Having suffered sports boycotts – along with other forms of international pressure – for apartheid which was declared a crime against humanity, our miracle, ubuntu, most-progressive-constitution nation South Africa is now being boycotted by other African countries (Zambia and Madagascar declined to play football friendlies against South Africa), for the heinous crimes of violence against and murder of other Africans!
But it is not only Africans from other countries who are experiencing violence in South Africa. The recently-released crime statistics reveal that just about every serious violent crime indicator has increased in the last twelve months.
An average of 58 people living in South Africa are murdered each day! The Institute for Security Studies (ISS) says that murder has risen by 35% in the last seven years; the longer we are a democracy – we celebrate 25 years of post-apartheid Nirvana – the more we are killing each other.
Then there are the newspaper reports covering the trial of the “Dros rapist,” just one example of the utter sickness of a society in which children are abused, violated and killed.

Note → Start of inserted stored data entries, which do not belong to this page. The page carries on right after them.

Lemma diag_of_zero_coupling n L : diag_of n L 0 = 0%R.
Proof.
  rewrite diag_of_diagSum. unfold diagSum.
  rewrite (Rsum_const_val _ _ 0%R); [lra|].
  intros i _. unfold bond_energy. destruct (eqb _ _); lra.
Qed.

Lemma matrix_entry_app X1 Y1 N1 X2 Y2 N2 r c :
  length Y1 = length X1 → length N1 = length X1 →
  matrix_entry (X1 ++ X2) (Y1 ++ Y2) (N1 ++ N2) r c =
    Cadd (matrix_entry X1 Y1 N1 r c) (matrix_entry X2 Y2 N2 r c).
Proof.
  intros HY HN. unfold matrix_entry.
  rewrite (zip_with_app pair X1 X2 Y1 Y2) by done.
  rewrite zip_with_app by (rewrite length_zip_with; lia).
  apply Csum_app.
Qed.

Lemma matrix_entry_shift X Y N (count r c : nat) :
  matrix_entry ((λ p, p + count)%nat <$> X) ((λ p, p + count)%nat <$> Y) N r c
  = if decide (count ≤ r ∧ count ≤ c)%nat
    then matrix_entry X Y N (r - count) (c - count)
    else C0.
Proof.
  unfold matrix_entry. revert Y N.
  induction X as [|x X IH]; intros [|y Y] [|v N];
    try (simpl; by destruct (decide _)).
  rewrite !fmap_cons. simpl zip_with. rewrite !sum_over_cons, IH. simpl.
  destruct (decide (count ≤ r ∧ count ≤ c)%nat) as [Hrc|Hrc].
  - f_equal. destruct (decide (y = r - count ∧ x = c - count)%nat).
    + rewrite decide_True; [done|lia].
    + rewrite decide_False; [done|lia].
  - rewrite decide_False, Cadd_0_l; [done|lia].
Qed.

Lemma Cconj_Cadd x y : Cconj (Cadd x y) = Cadd (Cconj x) (Cconj y).
Proof. unfold Cconj, Cadd. simpl. f_equal. lra. Qed.

Lemma Task_step_inv L k acc :
  1 ≤ L → Task_inv acc →
  ∃ acc', Task_step L acc k = Ok acc' ∧ Task_inv acc' ∧
          acc'.2 = (acc.2 + length (sector_basis L k))%nat.
Proof.
  intros HL. destruct acc as [[[Hx Hy] Hn] count].
  intros (HlY & HlN & HbX & HbY & Hh).
  destruct (BuildHNk_acc L k 1 1 HL) as (st & Hst & Hinv).
  unfold Task_step. rewrite Hst. simpl. eexists. split; [done|].
  split; [|done].
  pose proof (inv_len_row _ _ Hinv) as Hlr.
  pose proof (inv_len_val _ _ Hinv) as Hlv.
  destruct (acc_index_bounds _ _ _ _ _ _ Hinv) as [Hbc Hbr].
  split; [by rewrite !length_app, !length_fmap, HlY, Hlr|].
  split; [by rewrite !length_app, !length_fmap, HlN, Hlv|].
  split; [|split].
  - apply Forall_app. split.
    + eapply Forall_impl; [exact HbX|]. intros x Hlt. simpl in Hlt. lia.
    + apply Forall_fmap. eapply Forall_impl; [exact Hbc|].
      intros x Hlt. simpl in *. lia.
  - apply Forall_app. split.
    + eapply Forall_impl; [exact HbY|]. intros x Hlt. simpl in Hlt. lia.
    + apply Forall_fmap. eapply Forall_impl; [exact Hbr|].
      intros x Hlt. simpl in *. lia.
  - intros r c. rewrite !matrix_entry_app, !matrix_entry_shift by done.
    rewrite Cconj_Cadd, <- Hh. f_equal.
    destruct (decide (count ≤ r ∧ count ≤ c)%nat).
    + rewrite decide_True by lia. by apply (acc_hermitian L k 1 1).
    + rewrite decide_False by lia. by rewrite Cconj_0.
Qed.

Lemma Task_loop_inv L l acc :
  1 ≤ L → Task_inv acc →
  ∃ acc', for_each (Task_step L) l acc = Ok acc' ∧ Task_inv acc' ∧
          Z.of_nat acc'.2 =
            Z.of_nat acc.2 + Zsum l (λ k, Z.of_nat (length (sector_basis L k))).
Proof.
  intros HL. revert acc. induction l as [|k l IH]; intros acc Hacc.
  - exists acc. split; [done|]. split; [done|]. simpl. lia.
  - destruct (Task_step_inv L k acc HL Hacc) as (acc1 & Hs & Hi & Hc).
    destruct (IH acc1 Hi) as (acc' & Hf & Hi' & Hc').
    exists acc'. split; [simpl; by rewrite Hs|]. split; [done|].
    rewrite Hc', Hc, sum_over_cons. lia.
Qed.

Lemma Task_inv_init : Task_inv ([], [], [], 0%nat).
Proof.
  repeat split; try done. intros r c. unfold matrix_entry. simpl.
  by rewrite Cconj_0.
Qed.

Lemma Task_triplets_inv L :
  1 ≤ L →
  ∃ acc, Task_triplets L = Ok acc ∧ Task_inv acc ∧ Z.of_nat acc.2 = 2 ^ L.
Proof.
  intros HL.
  destruct (Task_loop_inv L (range0 L) _ HL Task_inv_init)
    as (acc & Hf & Hi & Hc).
  exists acc. split; [done|]. split; [done|].
  rewrite Hc. simpl. unfold range0. by apply sector_dims_sum.
Qed.

(** X22: for [L >= 1] the sector loop of [Task] (with its couplings
    [J = g = 1]) raises nothing; the dimension [count] it reaches, the
    shape given to [coo_matrix], is [2^L]; the three merged lists have
    one length and every index in them is below [count]. *)
Theorem Task_triplets_shape (L : Z) :
  1 ≤ L →
  ∃ Hx Hy Hn count,
    Task_triplets L = Ok (Hx, Hy, Hn, count) ∧
    Z.of_nat count = 2 ^ L ∧
    length Hy = length Hx ∧ length Hn = length Hx ∧
    Forall (λ x, x < count)%nat Hx ∧ Forall (λ y, y < count)%nat Hy.
Proof.
  intros HL.
  destruct (Task_triplets_inv L HL)
    as ([[[Hx Hy] Hn] count] & Ht & (H1 & H2 & H3 & H4 & _) & Hc).
  by exists Hx, Hy, Hn, count.
Qed.

Lemma Task_triplets_shape_witness :
  1 ≤ 4 ∧
  ∃ Hx Hy Hn count,
    Task_triplets 4 = Ok (Hx, Hy, Hn, count) ∧
    Z.of_nat count = 2 ^ 4 ∧
    length Hy = length Hx ∧ length Hn = length Hx ∧
    Forall (λ x, x < count)%nat Hx ∧ Forall (λ y, y < count)%nat Hy.
Proof. split; [lia|]. apply (Task_triplets_shape 4). lia. Defined.

(** X23: for [L >= 1] the matrix of the triplets that [Task] merges
    over all sectors is Hermitian (in exact arithmetic), whichever of
    the two index lists is read as the rows. *)
Theorem Task_triplets_hermitian (L : Z) :
  1 ≤ L →
  ∃ Hx Hy Hn count,
    Task_triplets L = Ok (Hx, Hy, Hn, count) ∧
    (∀ r c : nat,
       matrix_entry Hx Hy Hn r c = Cconj (matrix_entry Hx Hy Hn c r)) ∧
    (∀ r c : nat,
       matrix_entry Hy Hx Hn r c = Cconj (matrix_entry Hy Hx Hn c r)).
Proof.
  intros HL.
  destruct (Task_triplets_inv L HL)
    as ([[[Hx Hy] Hn] count] & Ht & (H1 & H2 & H3 & H4 & Hh) & Hc).
  exists Hx, Hy, Hn, count. split; [done|]. split; [done|].
  assert (∀ r c, matrix_entry Hy Hx Hn r c = matrix_entry Hx Hy Hn c r) as Ht'.
  { intros r c. unfold matrix_entry. clear.
    revert Hy Hn. induction Hx as [|x Hx IH]; intros [|y Hy] [|v Hn];
      try done.
    simpl zip_with. rewrite !sum_over_cons, IH. simpl. f_equal.
    destruct (decide (x = r ∧ y = c)).
    - by rewrite decide_True by tauto.
    - by rewrite decide_False by tauto. }
  intros r c. by rewrite !Ht'.
Qed.

Lemma Task_triplets_hermitian_witness :
  1 ≤ 4 ∧
  ∃ Hx Hy Hn count,
    Task_triplets 4 = Ok (Hx, Hy, Hn, count) ∧
    (∀ r c : nat,
       matrix_entry Hx Hy Hn r c = Cconj (matrix_entry Hx Hy Hn c r)) ∧
    (∀ r c : nat,
       matrix_entry Hy Hx Hn r c = Cconj (matrix_entry Hy Hx Hn c r)).
Proof. split; [lia|]. apply (Task_triplets_hermitian 4). lia. Defined.

(** X24: for [L >= 1], [BuildBasisN] returns the [2^L] states, and
    every one of them is rotated by [RotLBit] onto exactly one state of
    the basis of sector [0]: the orbits partition the states and the
    sector [0] holds one representative of each. *)
Theorem orbits_partition (L : Z) :
  1 ≤ L →
  ∃ states basis0,
    BuildBasisN L = Ok states ∧ BuildBasisNk L 0 = Ok basis0 ∧
    Z.of_nat (length states) = 2 ^ L ∧
    ∀ n, n ∈ states →
      ∃ m, m ∈ basis0 ∧ (∃ s, 0 ≤ s ≤ L ∧ RotLBit n L s = m) ∧
           ∀ m', m' ∈ basis0 → (∃ s, 0 ≤ s ≤ L ∧ RotLBit n L s = m') →
                 m' = m.
Proof.
  intros HL. exists (range0 (2 ^ L)), (sector_basis L 0).
  assert (0 ≤ 2 ^ L) by (apply Z.pow_nonneg; lia).
  split; [unfold BuildBasisN; by destruct (Z.ltb_spec L 0); [lia|]|].
  split; [by apply BuildBasisNk_spec|].
  split; [unfold range0; rewrite length_seqZ; lia|].
  intros n Hn%elem_of_seqZ.
  assert (is_state L n) as Hs by (unfold is_state; lia).
  exists (rep L n). split; [|split].
  - apply sector_basis_elem. split; [|by apply rep_state].
    split; [by apply rep_idem|]. rewrite Z.mul_0_l. apply Z.mod_0_l. lia.
  - destruct (rep_spec L HL n Hs) as [(t & Ht & Hr) _].
    exists t. split; [lia|]. rewrite RotLBit_rotZ by (done || lia). done.
  - intros m' [[Hr' _] _]%sector_basis_elem (s & Hs' & <-).
    rewrite <- Hr' at 1. rewrite RotLBit_rotZ by done. by apply rep_rotZ.
Qed.
Lemma sorted_mixed (l : list scalar) (z : Z) (s : string) :
  SInt z ∈ l → SStr s ∈ l → sorted l = Raise TypeError.
Proof.
  intros Hz Hs. unfold sorted.
  replace (forallb is_str l) with false.
  - replace (forallb (λ x, negb (is_str x)) l) with false; [done|].
    symmetry. apply not_true_is_false. rewrite forallb_forall. intros H.
    apply list_elem_of_In in Hs. by specialize (H _ Hs).
  - symmetry. apply not_true_is_false. rewrite forallb_forall. intros H.
    apply list_elem_of_In in Hz. by specialize (H _ Hz).
Qed.

Lemma strictly_ascending (zs : list Z) :
  NoDup zs → StronglySorted (λ a b, bool_decide (a ≤ b) = true) zs →
  StronglySorted Z.lt zs.
Proof.
  intros Hnd. induction 1 as [|z zs Hs IH Hall]; constructor.
  - apply IH. by apply NoDup_cons in Hnd as [_ ?].
  - apply NoDup_cons in Hnd as [Hz _].
    apply Forall_forall. intros t Ht.
    eapply Forall_forall in Hall; [|exact Ht]. apply bool_decide_eq_true in Hall.
    assert (z ≠ t) by (by intros ->). lia.
Qed.

(** A list of non-null cells that are all numbers. *)
Lemma all_numbers (l : list scalar) :
  (∀ x, x ∈ l → ∃ z, x = SInt z) → ∃ zs, l = SInt <$> zs.
Proof.
  induction l as [|x l IH]; intros H; [by exists []|].
  destruct (H x) as [z ->]; [by left|].
  destruct IH as [zs ->]; [intros y Hy; apply H; by right|].
  by exists (z :: zs).
Qed.
(** * The blocky voxel mesher

    A shallow embedding of [meshers/blocky/voxel_mesher_blocky.cpp] and of the
    baked model data of [meshers/blocky/voxel_blocky_model.h].

    Conventions of the embedding.
    - [float] values are rationals ([Q]): arithmetic is exact, and rounding,
      infinities and NaN are outside the model.  Equalities between computed
      floats are stated up to [Qeq] where two different expressions are compared.
    - [uint8_t]/[int8_t] values are [Z] with the wrap-around written out where
      the source stores into such a variable; addresses and element counts
      ([int], [unsigned int], [size_t]) are unbounded [Z] or [nat]: a block
      whose buffer fits in memory never overflows them.
    - A read outside a [Span], [StdVector] or [FixedArray], a [memcpy] that
      reads past its source and a failed [ZN_ASSERT] are undefined behaviour or
      a crash: the embedded function returns [None] there.
    - The reader-writer locks are not modelled: one build runs on one thread. *)

From Stdlib Require Import ZArith QArith Qminmax Lia Lqa String.
From Stdlib Require Import Strings.Byte.
From stdpp Require Import base option list gmap.

Local Open Scope Z_scope.

(** ** Machine integers *)

Definition wrap_uint8 (z : Z) : Z := z mod 256.
Definition wrap_int8 (z : Z) : Z := (z + 128) mod 256 - 128.
Definition wrap_int32 (z : Z) : Z := (z + 2 ^ 31) mod 2 ^ 32 - 2 ^ 31.

(** [static_cast<uint8_t>(b)] of a [bool]. *)
Definition bool_to_uint8 (b : bool) : Z := if b then 1 else 0.

(** ** Vectors and colours (util/math, Godot's Color) *)

Record Vector3f := mkVector3f { v3x : Q; v3y : Q; v3z : Q }.
Record Vector2f := mkVector2f { v2x : Q; v2y : Q }.
Record Vector3i := mkVector3i { ix : Z; iy : Z; iz : Z }.
Record Color := mkColor { cr : Q; cg : Q; cb : Q; ca : Q }.

Definition to_vec3f (v : Vector3i) : Vector3f :=
  mkVector3f (inject_Z (ix v)) (inject_Z (iy v)) (inject_Z (iz v)).

(** [a + b] on [Vector3f]. *)
Definition vadd (a b : Vector3f) : Vector3f :=
  mkVector3f (v3x a + v3x b)%Q (v3y a + v3y b)%Q (v3z a + v3z b)%Q.

(** [p * s] on [Vector3f], a vector times a scalar. *)
Definition vscale (p : Vector3f) (s : Q) : Vector3f :=
  mkVector3f (v3x p * s)%Q (v3y p * s)%Q (v3z p * s)%Q.

Definition set_y (p : Vector3f) (y : Q) : Vector3f :=
  mkVector3f (v3x p) y (v3z p).

(** Modelled from the spec: [math::distance_squared] (util/math, not among the
    sources) is the squared distance between two points. *)
Definition distance_squared (a b : Vector3f) : Q :=
  ((v3x a - v3x b) * (v3x a - v3x b) + (v3y a - v3y b) * (v3y a - v3y b)
   + (v3z a - v3z b) * (v3z a - v3z b))%Q.

(** [Color(gs, gs, gs)]: Godot's three-argument constructor, alpha is 1. *)
Definition gray (gs : Q) : Color := mkColor gs gs gs 1.

(** [Color * Color] is component-wise. *)
Definition color_mul (a b : Color) : Color :=
  mkColor (cr a * cr b)%Q (cg a * cg b)%Q (cb a * cb b)%Q (ca a * ca b)%Q.

(** Modelled from the spec: [math::clamp], [math::lerp], [math::min] and
    [math::max] (util/math/funcs.h, not among the sources) are the usual clamp
    to an interval, linear interpolation, minimum and maximum. *)
Definition clamp (x lo hi : Q) : Q :=
  if Qle_bool lo x then (if Qle_bool x hi then x else hi) else lo.

Definition lerp (a b t : Q) : Q := (a + (b - a) * t)%Q.

Definition min4 (a b c d : Z) : Z := Z.min (Z.min a b) (Z.min c d).
Definition max4 (a b c d : Z) : Z := Z.max (Z.max a b) (Z.max c d).

(** ** Cube conventions (constants/cube_tables.h) *)

(** The six sides.  Modelled from the spec: cube_tables.h is not among the
    sources; the spec (4.1) numbers the sides in the order written here, which
    is also the order of [VoxelBlockyModel::Side]. *)
Inductive Side :=
| SIDE_NEGATIVE_X | SIDE_POSITIVE_X
| SIDE_NEGATIVE_Y | SIDE_POSITIVE_Y
| SIDE_NEGATIVE_Z | SIDE_POSITIVE_Z.

Definition side_index (s : Side) : nat :=
  match s with
  | SIDE_NEGATIVE_X => 0 | SIDE_POSITIVE_X => 1
  | SIDE_NEGATIVE_Y => 2 | SIDE_POSITIVE_Y => 3
  | SIDE_NEGATIVE_Z => 4 | SIDE_POSITIVE_Z => 5
  end%nat.

(** [for (side = 0; side < Cube::SIDE_COUNT; ++side)]. *)
Definition SIDES : list Side :=
  [SIDE_NEGATIVE_X; SIDE_POSITIVE_X; SIDE_NEGATIVE_Y; SIDE_POSITIVE_Y;
   SIDE_NEGATIVE_Z; SIDE_POSITIVE_Z].

(** [Cube::SIDE_LEFT] .. [Cube::SIDE_FRONT] name the same six sides.  The
    mesher gives each of them the address offset of the neighbour that faces
    it ([side_neighbor_lut]), which tells which is which: the neighbour of the
    left side is one row further (+x), the one of the front side one deck
    further (+z), the one of the top side one voxel further (+y). *)
Definition SIDE_LEFT := SIDE_POSITIVE_X.
Definition SIDE_RIGHT := SIDE_NEGATIVE_X.
Definition SIDE_BOTTOM := SIDE_NEGATIVE_Y.
Definition SIDE_TOP := SIDE_POSITIVE_Y.
Definition SIDE_BACK := SIDE_NEGATIVE_Z.
Definition SIDE_FRONT := SIDE_POSITIVE_Z.

Inductive Edge :=
| EDGE_BOTTOM_BACK | EDGE_BOTTOM_RIGHT | EDGE_BOTTOM_FRONT | EDGE_BOTTOM_LEFT
| EDGE_BACK_LEFT | EDGE_BACK_RIGHT | EDGE_FRONT_RIGHT | EDGE_FRONT_LEFT
| EDGE_TOP_BACK | EDGE_TOP_RIGHT | EDGE_TOP_FRONT | EDGE_TOP_LEFT.

Inductive Corner :=
| CORNER_BOTTOM_BACK_LEFT | CORNER_BOTTOM_BACK_RIGHT
| CORNER_BOTTOM_FRONT_RIGHT | CORNER_BOTTOM_FRONT_LEFT
| CORNER_TOP_BACK_LEFT | CORNER_TOP_BACK_RIGHT
| CORNER_TOP_FRONT_RIGHT | CORNER_TOP_FRONT_LEFT.

Global Instance Side_eq_dec : EqDecision Side.
Proof. solve_decision. Defined.
Global Instance Edge_eq_dec : EqDecision Edge.
Proof. solve_decision. Defined.
Global Instance Corner_eq_dec : EqDecision Corner.
Proof. solve_decision. Defined.

(** The flow states of a fluid's top face (named in voxel_blocky_fluid.h). *)
Inductive FlowState :=
| FLOW_STRAIGHT_POSITIVE_X | FLOW_STRAIGHT_NEGATIVE_X
| FLOW_STRAIGHT_POSITIVE_Z | FLOW_STRAIGHT_NEGATIVE_Z
| FLOW_DIAGONAL_POSITIVE_X_POSITIVE_Z | FLOW_DIAGONAL_POSITIVE_X_NEGATIVE_Z
| FLOW_DIAGONAL_NEGATIVE_X_POSITIVE_Z | FLOW_DIAGONAL_NEGATIVE_X_NEGATIVE_Z
| FLOW_IDLE.

Global Instance FlowState_eq_dec : EqDecision FlowState.
Proof. solve_decision. Defined.

Inductive Axis := AXIS_X | AXIS_Y | AXIS_Z.
(** A link of the confirmation mail, as [send_email] builds it, for the
    action ["verify"] or ["delete"]. *)
Definition action_url (api_url id action token : string) : string :=
  path_join api_url ("submissions/" +:+ id +:+ "/" +:+ action)
  +:+ "?token=" +:+ token.

(** The fixed text of the confirmation mail around its two links. *)
Definition mail_opening : string :=
  "<body><p>Thank you for providing your student debt story to Two Cent Stories! For security purposes, we'd like to verify your email before publishing your story on our website.</p><p>Please verify your email to publish your story.</p><br/><br/><a target='_blank' href='".

Definition mail_between : string :=
  "'>Verify Your Story</a><br/><br/><a target='_blank' href='".

Definition mail_closing : string := "'>Delete Your Story</a></body>".

(** The confirmation mail for a record with the tokens [tv] and [td]. *)
Definition confirmation_mail (to : val) (api_url id tv td : string) : mail :=
  {| destination := to; subject := "Confirm Your Story";
     html := mail_opening +:+ action_url api_url id "verify" tv
             +:+ mail_between +:+ action_url api_url id "delete" td
             +:+ mail_closing |}.

(** The ids of the hits of a search. *)
Definition page_ids (results : search_results) : list string :=
  hit_id <$> hits results.

(** * Properties *)

Example clean_email_alias : clean_email "A.B+x@D.com" = inr "ab@d.com".
Proof. reflexivity. Qed.

Example int_examples :
  PyStr.int " 1_0 " = Some 10 /\ PyStr.int "-1" = Some (-1) /\
  PyStr.int "1__0" = None /\ PyStr.int "" = None /\ PyStr.int "+ 1" = None /\
  PyStr.int "007" = Some 7 /\ PyStr.int "1_" = None /\ PyStr.int "12a" = None.
Proof. repeat split; reflexivity. Qed.

(** ** Facts about the string functions *)

Module PyStrFacts.
Import PyStr.

Lemma All_app P x y : All P x -> All P y -> All P (x +:+ y).
Proof. induction x as [|a x IH]; simpl; [done | intros [? ?] ?; auto]. Qed.

Lemma app_assoc x y z : (x +:+ y) +:+ z = x +:+ (y +:+ z).
Proof.
  induction x as [|a x IH]; [done |].
  change (String a ((x +:+ y) +:+ z) = String a (x +:+ (y +:+ z))). by rewrite IH.
Qed.

Lemma has_char_false c s : has_char c s = false <-> All (fun a => a <> c) s.
Proof.
  induction s as [|a s IH]; simpl; [done |].
  destruct (decide (a = c)) as [->|Hne]; [split; [done | intros [? _]; done] |].
  rewrite IH. split; [by auto | by intros [_ ?]].
Qed.

Lemma has_char_true_app c s :
  has_char c s = true ->
  exists x y, s = x +:+ String c y /\ has_char c x = false.
Proof.
  induction s as [|a s IH]; simpl; [done |].
  destruct (decide (a = c)) as [->|Hne].
  - intros _. by exists EmptyString, s.
  - intros (x & y & -> & Hx)%IH. exists (String a x), y. simpl.
    by destruct (decide (a = c)).
Qed.

Lemma has_char_app c x y :
  has_char c (x +:+ y) = (has_char c x || has_char c y)%bool.
Proof. induction x as [|a x IH]; simpl; [done | by destruct (decide (a = c))]. Qed.

Lemma split_not_nil c s : split c s <> [].
Proof.
  destruct s as [|a s]; simpl; [done |].
  destruct (decide (a = c)); [done |]. by destruct (split c s).
Qed.

Lemma split_without c s : has_char c s = false -> split c s = [s].
Proof.
  induction s as [|a s IH]; simpl; [done |].
  destruct (decide (a = c)); [done |]. by intros ->%IH.
Qed.

Lemma split_app c x y :
  has_char c x = false -> split c (x +:+ String c y) = x :: split c y.
Proof.
  induction x as [|a x IH]; simpl.
  - intros _. by destruct (decide (c = c)).
  - destruct (decide (a = c)); [done |]. by intros ->%IH.
Qed.

Lemma split_All P c s : All P s -> Forall (All P) (split c s).
Proof.
  induction s as [|a s IH]; simpl; [by repeat constructor |].
  intros [Ha Hs]. specialize (IH Hs).
  destruct (decide (a = c)); [by constructor |].
  destruct (split c s) as [|p ps]; [by repeat constructor |].
  inversion_clear IH. by constructor.
Qed.

Lemma split_parts c s : Forall (All (fun a => a <> c)) (split c s).
Proof.
  induction s as [|a s IH]; simpl; [by repeat constructor |].
  destruct (decide (a = c)); [by constructor |].
  destruct (split c s) as [|p ps]; [by repeat constructor |].
  inversion_clear IH. by constructor.
Qed.

Lemma first_part_All P c s : All P s -> All P (first_part c s).
Proof.
  intros H%(split_All P c). unfold first_part.
  destruct (split c s); [done | by inversion_clear H].
Qed.

Lemma first_part_sep c s : All (fun a => a <> c) (first_part c s).
Proof.
  pose proof (split_parts c s) as H. unfold first_part.
  destruct (split c s); [done | by inversion_clear H].
Qed.

Lemma first_part_without c s : has_char c s = false -> first_part c s = s.
Proof. intros H. unfold first_part. by rewrite split_without. Qed.

Lemma first_part_app c x y :
  has_char c x = false -> first_part c (x +:+ String c y) = x.
Proof. intros H. unfold first_part. by rewrite split_app. Qed.

Lemma remove_All P c s : All P s -> All P (remove c s).
Proof.
  induction s as [|a s IH]; simpl; [done |].
  intros [? ?]. destruct (decide (a = c)); simpl; auto.
Qed.

Lemma remove_sep c s : All (fun a => a <> c) (remove c s).
Proof.
  induction s as [|a s IH]; simpl; [done |].
  destruct (decide (a = c)); simpl; auto.
Qed.

Lemma remove_without c s : has_char c s = false -> remove c s = s.
Proof.
  induction s as [|a s IH]; simpl; [done |].
  destruct (decide (a = c)); [done |]. by intros ->%IH.
Qed.

Lemma remove_remove c s : remove c (remove c s) = remove c s.
Proof. apply remove_without, has_char_false, remove_sep. Qed.

Lemma lower_ascii_idemp a : lower_ascii (lower_ascii a) = lower_ascii a.
Proof. destruct a as [[] [] [] [] [] [] [] []]; reflexivity. Qed.

Lemma lower_All s : All (fun a => lower_ascii a = a) (lower s).
Proof. induction s; simpl; auto using lower_ascii_idemp. Qed.

Lemma lower_fixed s : All (fun a => lower_ascii a = a) s -> lower s = s.
Proof. induction s as [|a s IH]; simpl; [done |]. by intros [-> ->%IH]. Qed.

Lemma lower_lower s : lower (lower s) = lower s.
Proof. apply lower_fixed, lower_All. Qed.

End PyStrFacts.

(** ** E-mail normalisation *)

Module CleanEmail.
Import PyStr PyStrFacts.

Lemma lower_ascii_punct a c :
  c ∈ ["@"; "."; "+"]%char -> lower_ascii a = c <-> a = c.
Proof.
  rewrite !elem_of_cons, elem_of_nil. intros [->|[->|[->|[]]]];
    destruct a as [[] [] [] [] [] [] [] []]; by compute.
Qed.

Lemma lower_app x y : lower (x +:+ y) = lower x +:+ lower y.
Proof. induction x as [|a x IH]; simpl; [done | by rewrite IH]. Qed.

Lemma has_char_lower c s :
  c ∈ ["@"; "."; "+"]%char -> has_char c (lower s) = has_char c s.
Proof.
  intros Hc. induction s as [|a s IH]; simpl; [done |]. rewrite IH.
  pose proof (lower_ascii_punct a c Hc) as Ha.
  destruct (decide (lower_ascii a = c)), (decide (a = c)); tauto.
Qed.

Lemma remove_lower c s :
  c ∈ ["@"; "."; "+"]%char -> remove c (lower s) = lower (remove c s).
Proof.
  intros Hc. induction s as [|a s IH]; simpl; [done |]. rewrite IH.
  pose proof (lower_ascii_punct a c Hc) as Ha.
  destruct (decide (lower_ascii a = c)), (decide (a = c)); simpl; tauto.
Qed.

Lemma remove_app c x y : remove c (x +:+ y) = remove c x +:+ remove c y.
Proof.
  induction x as [|a x IH]; simpl; [done |].
  destruct (decide (a = c)); simpl; by rewrite IH.
Qed.

Lemma has_char_remove c d s : has_char d s = false -> has_char d (remove c s) = false.
Proof. rewrite !has_char_false. apply remove_All. Qed.

(** The result on an address with an ['@']. *)
Lemma clean_email_at l d :
  has_char "@" l = false ->
  clean_email (l +:+ String "@" d)
  = inr (norm_local (lower l) +:+ "@" +:+ first_part "@" (lower d)).
Proof.
  intros Hl. unfold clean_email, first_part at 2.
  rewrite lower_app. simpl lower.
  replace (lower_ascii "@") with "@"%char by reflexivity.
  rewrite split_app by (rewrite has_char_lower; [done | set_solver]).
  pose proof (split_not_nil "@" (lower d)).
  by destruct (split "@" (lower d)).
Qed.

Lemma clean_email_defined e :
  has_char "@" e = true -> exists r, clean_email e = inr r.
Proof.
  intros (l & d & -> & Hl)%has_char_true_app. rewrite clean_email_at by done. eauto.
Qed.

Lemma clean_email_undefined e :
  has_char "@" e = false -> clean_email e = inl IndexError.
Proof.
  intros He. unfold clean_email.
  rewrite split_without; [done |]. rewrite has_char_lower; [done | set_solver].
Qed.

A seven-year-old girl child is called to give evidence against a man who [allegedly] intentionally followed her to the toilet to violate her!
More than 1000 children were murdered last year.
There was an increase in the number of rapes last year too, with an average of 114 rapes recorded by police each day. As we have seen from numerous cases in the last two weeks, women remain vulnerable. Even though there has been a decline in the total number of women murdered in the last year, a woman is still killed on average every three hours.
These are hardly statistics that celebrate ubuntu, that affirm a “miracle nation” that escaped a bloody revolution; on the contrary, they reflect a country engaged in a low intensity civil war.
And as the violence increases, so do the demands of the middle-class for the death penalty to be re-introduced, thereby further undermining the most-progressive-constitution-in-the-world country.
It is September and so it’s spring in South Africa. But as for our politics and the feelings of despair and disillusionment, we are in a dark, dark winter.
At least, things can only get better from here?